En présence d’une telle protection, il semble assurément que les consommateurs aient seuls le droit de se plaindre. Cependant il n’en est point ainsi, et les producteurs se déclarent ruinés si le bill ministériel vient jamais à prévaloir. Ce qu’il leur faut, c’est le monopole absolu du marché. Qu’une livre de sucre étranger se consomme en Angleterre, et les colonies sont perdues. Il est difficile de croire au succès d’une si étrange prétention, si elle ne se trouvait soutenue en ce moment par une circonstance particulière. L’Angleterre, par une honorable initiative, a aboli l’esclavage dans ses colonies, et c’est depuis deux ans seulement que la période d’apprentissage a fini. La conséquence, c’est que, sur plusieurs points, on se procure difficilement des travailleurs, et que leur travail est à haut prix.
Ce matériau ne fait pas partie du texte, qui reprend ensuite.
(** * WordAhead reading assistant: the GPTSMReader component

    A shallow embedding of [src/components/GPTSMReader.jsx]: the React state
    of the component, its three event handlers ([handleAnalyze],
    [handleWordClick], [closeSidebar]) with their suspension points, the
    JavaScript operations they apply to the JSON values they receive, and the
    part of the rendered tree that depends on that state.

    An [async] handler runs in stretches.  A stretch ends at an [await] by
    parking the rest of the handler, with what its closure holds, under an
    id; the event loop resumes it when the promise settles.  [setTimeout]
    parks a timer the same way, due at a time of a clock that only [Elapse]
    moves.  What the network answers, and when, is the choice of whoever
    feeds the loop its events.

    Strings are sequences of code units below 256, one [ascii] each: text
    with a code unit above 255 (and so every surrogate) is outside the
    model, and what is proved of [trim] and [encodeURIComponent] is proved
    of text in that range.  The static parts of the tree (header, legend,
    captions) are left out. *)

From Stdlib Require Import Ascii DecimalString.
From stdpp Require Import gmap strings list.

Local Open Scope string_scope.

(** ** The JavaScript engine *)

(** The [TypeError]s the engine can raise in the operations used here. *)
Inductive type_error :=
  | ReadOfNullish (is_null : bool) (key : string) (* null.key, undefined.key *)
  | NotAFunction (key : string)                   (* x.key(...) with x.key not callable *)
  | NoPrimitiveValue.                             (* an object without a usable toString *)

(** Decimal digits of a natural number, as in a template literal. *)
Definition decimal (n : N) : string := NilZero.string_of_uint (N.to_uint n).

(** Numbers are IEEE doubles in the engine.  The component never computes
    with them: it tests them, prints them and passes them on.  Those
    operations are the interface of the number type, together with what the
    language fixes about them on the integers a length or a status code can
    be.  The text of a [TypeError] and the build-time environment variable
    belong to the engine as well. *)
Class Engine := {
  number : Type;
  NumberToString : number → string;
  NumberToBoolean : number → bool;
  NumberIsPositive : number → bool;        (* 0 < x *)
  StringToNumber : string → number;
  number_of_N : N → number;
  TypeErrorMessage : type_error → string;
  VITE_API_URL : option string;            (* import.meta.env.VITE_API_URL *)
  NumberToString_of_N :
    ∀ n : N, (n < 2 ^ 53)%N → NumberToString (number_of_N n) = decimal n;
  NumberIsPositive_of_N :
    ∀ n : N, NumberIsPositive (number_of_N n) = (0 <? n)%N;
}.

(** ** Values *)

(** What [response.json()] can yield, and [undefined]. *)
Local Unset Elimination Schemes.
Inductive jsval `{Engine} :=
  | JUndefined
  | JNull
  | JBool (b : bool)
  | JNum (n : number)
  | JStr (s : string)
  | JArr (elems : list jsval)
  | JObj (props : gmap string jsval).
Local Set Elimination Schemes.

(** A thrown value: every value thrown or rejected here is an error object,
    of which only [message] is read. *)
Record exn := Error { message : string }.

Inductive completion (A : Type) :=
  | Normal (a : A)
  | Throw (e : exn).
Arguments Normal {A} a.
Arguments Throw {A} e.

Definition cbind {A B} (c : completion A) (k : A → completion B) : completion B :=
  match c with
  | Normal a => k a
  | Throw e => Throw e
  end.

Section Language.
Context `{Engine}.

Definition TypeError (why : type_error) : exn := Error (TypeErrorMessage why).

Definition ToBoolean (v : jsval) : bool :=
  match v with
  | JUndefined | JNull => false
  | JBool b => b
  | JNum n => NumberToBoolean n
  | JStr s => negb (String.eqb s "")
  | JArr _ | JObj _ => true
  end.

(** [v.key] for a key that no built-in prototype defines: the data keys of
    an annotation ([words], [word], [importance], [opacity], ...). *)
Definition Get (v : jsval) (key : string) : completion jsval :=
  match v with
  | JUndefined => Throw (TypeError (ReadOfNullish false key))
  | JNull => Throw (TypeError (ReadOfNullish true key))
  | JObj props => Normal (default JUndefined (props !! key))
  | _ => Normal JUndefined
  end.

(** [v.length] *)
Definition GetLength (v : jsval) : completion jsval :=
  match v with
  | JArr elems => Normal (JNum (number_of_N (N.of_nat (length elems))))
  | JStr s => Normal (JNum (number_of_N (N.of_nat (String.length s))))
  | _ => Get v "length"
  end.

(** [a || b] *)
Definition JsOr (a b : jsval) : jsval := if ToBoolean a then a else b.

(** ToString.  An array prints its elements joined by commas, [null] and
    [undefined] as nothing; an object built from JSON prints as
    [[object Object]] unless a key of its own hides [toString], and then
    nothing callable is left to convert it. *)
Fixpoint ToString (v : jsval) : completion string :=
  match v with
  | JUndefined => Normal "undefined"
  | JNull => Normal "null"
  | JBool true => Normal "true"
  | JBool false => Normal "false"
  | JNum n => Normal (NumberToString n)
  | JStr s => Normal s
  | JArr elems =>
      (fix join (l : list jsval) : completion string :=
         match l with
         | [] => Normal ""
         | x :: rest =>
             cbind (match x with
                    | JUndefined | JNull => Normal ""
                    | _ => ToString x
                    end) (λ sx,
             match rest with
             | [] => Normal sx
             | _ => cbind (join rest) (λ sr, Normal (sx ++ "," ++ sr))
             end)
         end) elems
  | JObj props =>
      match props !! "toString" with
      | Some _ => Throw (TypeError NoPrimitiveValue)
      | None => Normal "[object Object]"
      end
  end.

(** [v > 0] *)
Definition GreaterThanZero (v : jsval) : completion bool :=
  match v with
  | JUndefined | JNull => Normal false
  | JBool b => Normal b
  | JNum n => Normal (NumberIsPositive n)
  | JStr s => Normal (NumberIsPositive (StringToNumber s))
  | JArr _ | JObj _ =>
      cbind (ToString v) (λ s, Normal (NumberIsPositive (StringToNumber s)))
  end.

(** The own enumerable properties [{...v}] copies: those of an object, the
    elements of an array and the characters of a string under their indices;
    nothing for any other value. *)
Definition indexed {A} (l : list A) : gmap string A :=
  list_to_map (imap (λ i x, (decimal (N.of_nat i), x)) l).

Definition characters (s : string) : list jsval :=
  (λ c, JStr (String c "")) <$> String.list_ascii_of_string s.

Definition spread (v : jsval) : gmap string jsval :=
  match v with
  | JObj props => props
  | JArr elems => indexed elems
  | JStr s => indexed (characters s)
  | _ => ∅
  end.

(** [{...a, ...b}]: the properties of [b] win. *)
Definition spread2 (a b : jsval) : jsval := JObj (spread b ∪ spread a).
Or convient-il de choisir précisément ce moment pour appeler la concurrence du sucre étranger, et d’ajouter ainsi aux embarras actuels des propriétaires en les forçant à vendre à plus bas prix ce qu’ils produisent plus chèrement ? Convient-il, en un mot, de compromettre la grande épreuve qui se fait, et de retarder peut-être dans le monde le mouvement d’émancipation ? Tel est, bon ou mauvais, l’argument que les planteurs ont fait valoir fort habilement, et qui a dû produire quelque impression.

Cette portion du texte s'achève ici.